» **INFORMATION PROVIDED**
* * *

(** * barberEasy: the appointment queue of the dashboards, over the
      tables and row-level-security policies of the migration.

    The repository is a React client over a hosted Postgres.  What the
    dashboards do to the [appointments] table is decided by three sources:
    - [src/lib/supabase.ts]: the row types;
    - [supabase/migrations/20251105034427_create_barbershop_schema.sql]:
      the columns, defaults, constraints and the policies every request of
      an authenticated user is filtered through;
    - [src/components/CustomerDashboard.tsx] and
      [src/components/BarberDashboard.tsx]: the requests themselves.

    The database is an explicit value threaded through every operation; a
    request returns either the new database or the error the server
    answers with.  The clock, the signed-in user and the identifier that
    [gen_random_uuid()] draws are inputs of an operation ([Env]). *)

From Stdlib Require Import ZArith List String Bool Sorted Permutation Lia.
Import ListNotations.
Local Open Scope Z_scope.

(* ================================================================== *)
(** ** Tables, constraints and policies (the migration) *)
(* ================================================================== *)

Module Supabase.

Definition uuid := string.
(** A [timestamptz] is an instant; the client's [toISOString()] text is its
    wire format. *)
Definition timestamptz := Z.

(** [profiles]. *)
Record Profile := mkProfile {
  profile_id : uuid;
  email : string;
  full_name : string;
  role : string;                       (* 'barber' | 'customer' *)
  profile_phone : option string;
  profile_created_at : timestamptz;
  profile_updated_at : timestamptz
}.

(** [shops]; the optional coordinates are read by no request below and are
    left out. *)
Record Shop := mkShop {
  shop_pk : uuid;                      (* shops.id *)
  name : string;
  address : string;
  shop_phone : option string;
  opening_time : string;
  closing_time : string;
  shop_created_at : timestamptz;
  shop_updated_at : timestamptz
}.

(** [shop_barbers]. *)
Record ShopBarber := mkShopBarber {
  sb_id : uuid;
  sb_shop_id : uuid;
  sb_barber_id : uuid;
  sb_created_at : timestamptz
}.

(** [appointments]; an optional column is [None] when SQL holds NULL. *)
Record Appointment := mkAppointment {
  id : uuid;
  shop_id : uuid;
  customer_id : uuid;
  barber_id : option uuid;
  status : string;       (* 'waiting' | 'in_progress' | 'completed' | 'cancelled' *)
  queue_position : Z;
  service_type : string;
  notes : option string;
  created_at : timestamptz;
  started_at : option timestamptz;
  completed_at : option timestamptz;
  updated_at : timestamptz
}.

Record Database := mkDatabase {
  profiles : list Profile;
  shops : list Shop;
  shop_barbers : list ShopBarber;
  appointments : list Appointment      (* in insertion order *)
}.

Definition with_appointments (db : Database) (rows : list Appointment) : Database :=
  {| profiles := profiles db; shops := shops db;
     shop_barbers := shop_barbers db; appointments := rows |}.

(** What the server answers with instead of data. *)
Inductive PgError :=
| numeric_value_out_of_range
| check_violation
| insufficient_privilege               (* row-level security *)
| unique_violation
| foreign_key_violation.

Inductive Response (A : Type) :=
| data (a : A)
| error (e : PgError).
Arguments data {A} a.
Arguments error {A} e.

(** *** Column constraints *)

(** [CHECK (status IN ('waiting', 'in_progress', 'completed', 'cancelled'))] *)
Definition status_check (s : string) : bool :=
  (s =? "waiting")%string || (s =? "in_progress")%string
  || (s =? "completed")%string || (s =? "cancelled")%string.

(** [queue_position integer]: a 32-bit signed column. *)
Definition int4_ok (z : Z) : bool := (-2147483648 <=? z) && (z <=? 2147483647).

Definition profile_exists (db : Database) (u : uuid) : bool :=
  existsb (fun p => (profile_id p =? u)%string) (profiles db).

Definition shop_exists (db : Database) (s : uuid) : bool :=
  existsb (fun sh => (shop_pk sh =? s)%string) (shops db).

(** The three [REFERENCES] of [appointments]. *)
Definition references_ok (db : Database) (r : Appointment) : bool :=
  shop_exists db (shop_id r) && profile_exists db (customer_id r)
  && match barber_id r with
     | Some b => profile_exists db b
     | None => true
     end.

(** *** Policies on [appointments]; [uid] is [auth.uid()] *)

(** [EXISTS (SELECT 1 FROM shop_barbers WHERE shop_barbers.shop_id =
    appointments.shop_id AND shop_barbers.barber_id = auth.uid())] *)
Definition barber_of_shop (db : Database) (uid shop : uuid) : bool :=
  existsb (fun sb => (sb_shop_id sb =? shop)%string && (sb_barber_id sb =? uid)%string)
          (shop_barbers db).

(** [EXISTS (SELECT 1 FROM profiles WHERE profiles.id = auth.uid() AND
    profiles.role = <r>)] *)
Definition has_role (db : Database) (uid : uuid) (r : string) : bool :=
  existsb (fun p => (profile_id p =? uid)%string && (role p =? r)%string) (profiles db).

Definition opt_is (o : option uuid) (u : uuid) : bool :=
  match o with
  | Some x => (x =? u)%string
  | None => false
  end.

(** "Customers can view own appointments", the only SELECT policy. *)
Definition select_using (db : Database) (uid : uuid) (r : Appointment) : bool :=
  (uid =? customer_id r)%string
  || opt_is (barber_id r) uid
  || barber_of_shop db uid (shop_id r).

(** "Customers can create appointments", the only INSERT policy. *)
Definition insert_check (db : Database) (uid : uuid) (r : Appointment) : bool :=
  (uid =? customer_id r)%string && has_role db uid "customer".

(** The two UPDATE policies are permissive, so their USING clauses are
    or-ed, and so are their WITH CHECK clauses. *)
Definition customer_update_using (uid : uuid) (r : Appointment) : bool :=
  (uid =? customer_id r)%string.

Definition customer_update_check (uid : uuid) (r : Appointment) : bool :=
  (uid =? customer_id r)%string && (status r =? "cancelled")%string.

Definition barber_update_using (db : Database) (uid : uuid) (r : Appointment) : bool :=
  barber_of_shop db uid (shop_id r).

Definition barber_update_check (db : Database) (uid : uuid) (r : Appointment) : bool :=
  barber_of_shop db uid (shop_id r).

Definition update_using (db : Database) (uid : uuid) (r : Appointment) : bool :=
  customer_update_using uid r || barber_update_using db uid r.

Definition update_check (db : Database) (uid : uuid) (r : Appointment) : bool :=
  customer_update_check uid r || barber_update_check db uid r.

(** *** Requests *)

(** The object of an [insert]: the properties the client sends; a property
    whose value is [undefined] is not sent, and its column takes the
    default (NULL for [notes]). *)
Record AppointmentInsert := mkInsert {
  ins_shop_id : uuid;
  ins_customer_id : uuid;
  ins_service_type : string;
  ins_notes : option string;
  ins_status : string;
  ins_queue_position : Z
}.

(** The row an insert builds: [id] from [gen_random_uuid()], [created_at]
    and [updated_at] from [now()], the other unsent columns NULL. *)
Definition new_row (fresh : uuid) (now : timestamptz) (v : AppointmentInsert) : Appointment :=
  {| id := fresh;
     shop_id := ins_shop_id v;
     customer_id := ins_customer_id v;
     barber_id := None;
     status := ins_status v;
     queue_position := ins_queue_position v;
     service_type := ins_service_type v;
     notes := ins_notes v;
     created_at := now;
     started_at := None;
     completed_at := None;
     updated_at := now |}.

(** What stops a new version of a row from being stored, if anything. *)
Definition insert_violation (db : Database) (uid : uuid) (r : Appointment) : option PgError :=
  if negb (int4_ok (queue_position r)) then Some numeric_value_out_of_range
  else if negb (insert_check db uid r) then Some insufficient_privilege
  else if negb (status_check (status r)) then Some check_violation
  else if existsb (fun x => (id x =? id r)%string) (appointments db) then Some unique_violation
  else if negb (references_ok db r) then Some foreign_key_violation
  else None.

(** [from('appointments').insert(v)], without [select()]: the row is
    appended, or nothing is stored. *)
Definition insert (db : Database) (uid fresh : uuid) (now : timestamptz)
    (v : AppointmentInsert) : Response Database :=
  let r := new_row fresh now v in
  match insert_violation db uid r with
  | Some e => error e
  | None => data (with_appointments db (appointments db ++ [r]))
  end.

(** The object of an [update]: a property is absent ([None]) or holds the
    value to store.  The key [id] is never part of it: a row is addressed
    by the filter. *)
Record AppointmentUpdate := mkUpdate {
  set_shop_id : option uuid;
  set_customer_id : option uuid;
  set_barber_id : option uuid;
  set_status : option string;
  set_queue_position : option Z;
  set_service_type : option string;
  set_notes : option string;
  set_created_at : option timestamptz;
  set_started_at : option timestamptz;
  set_completed_at : option timestamptz;
  set_updated_at : option timestamptz
}.

Definition no_update : AppointmentUpdate :=
  mkUpdate None None None None None None None None None None None.

Definition or_keep {A : Type} (new : option A) (old : A) : A :=
  match new with
  | Some a => a
  | None => old
  end.

Definition or_keep_opt {A : Type} (new : option A) (old : option A) : option A :=
  match new with
  | Some a => Some a
  | None => old
  end.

* * *

Each line in the listing above from the one containing "the identifier that" through the one containing "Definition uuid := string." should be repeated exactly, and no other line.

    answers with.  The clock, the signed-in user and the identifier that
    [gen_random_uuid()] draws are inputs of an operation ([Env]). *)

From Stdlib Require Import ZArith List String Bool Sorted Permutation Lia.
Import ListNotations.
Local Open Scope Z_scope.

(* ================================================================== *)
(** ** Tables, constraints and policies (the migration) *)
(* ================================================================== *)

Module Supabase.

Definition uuid := string.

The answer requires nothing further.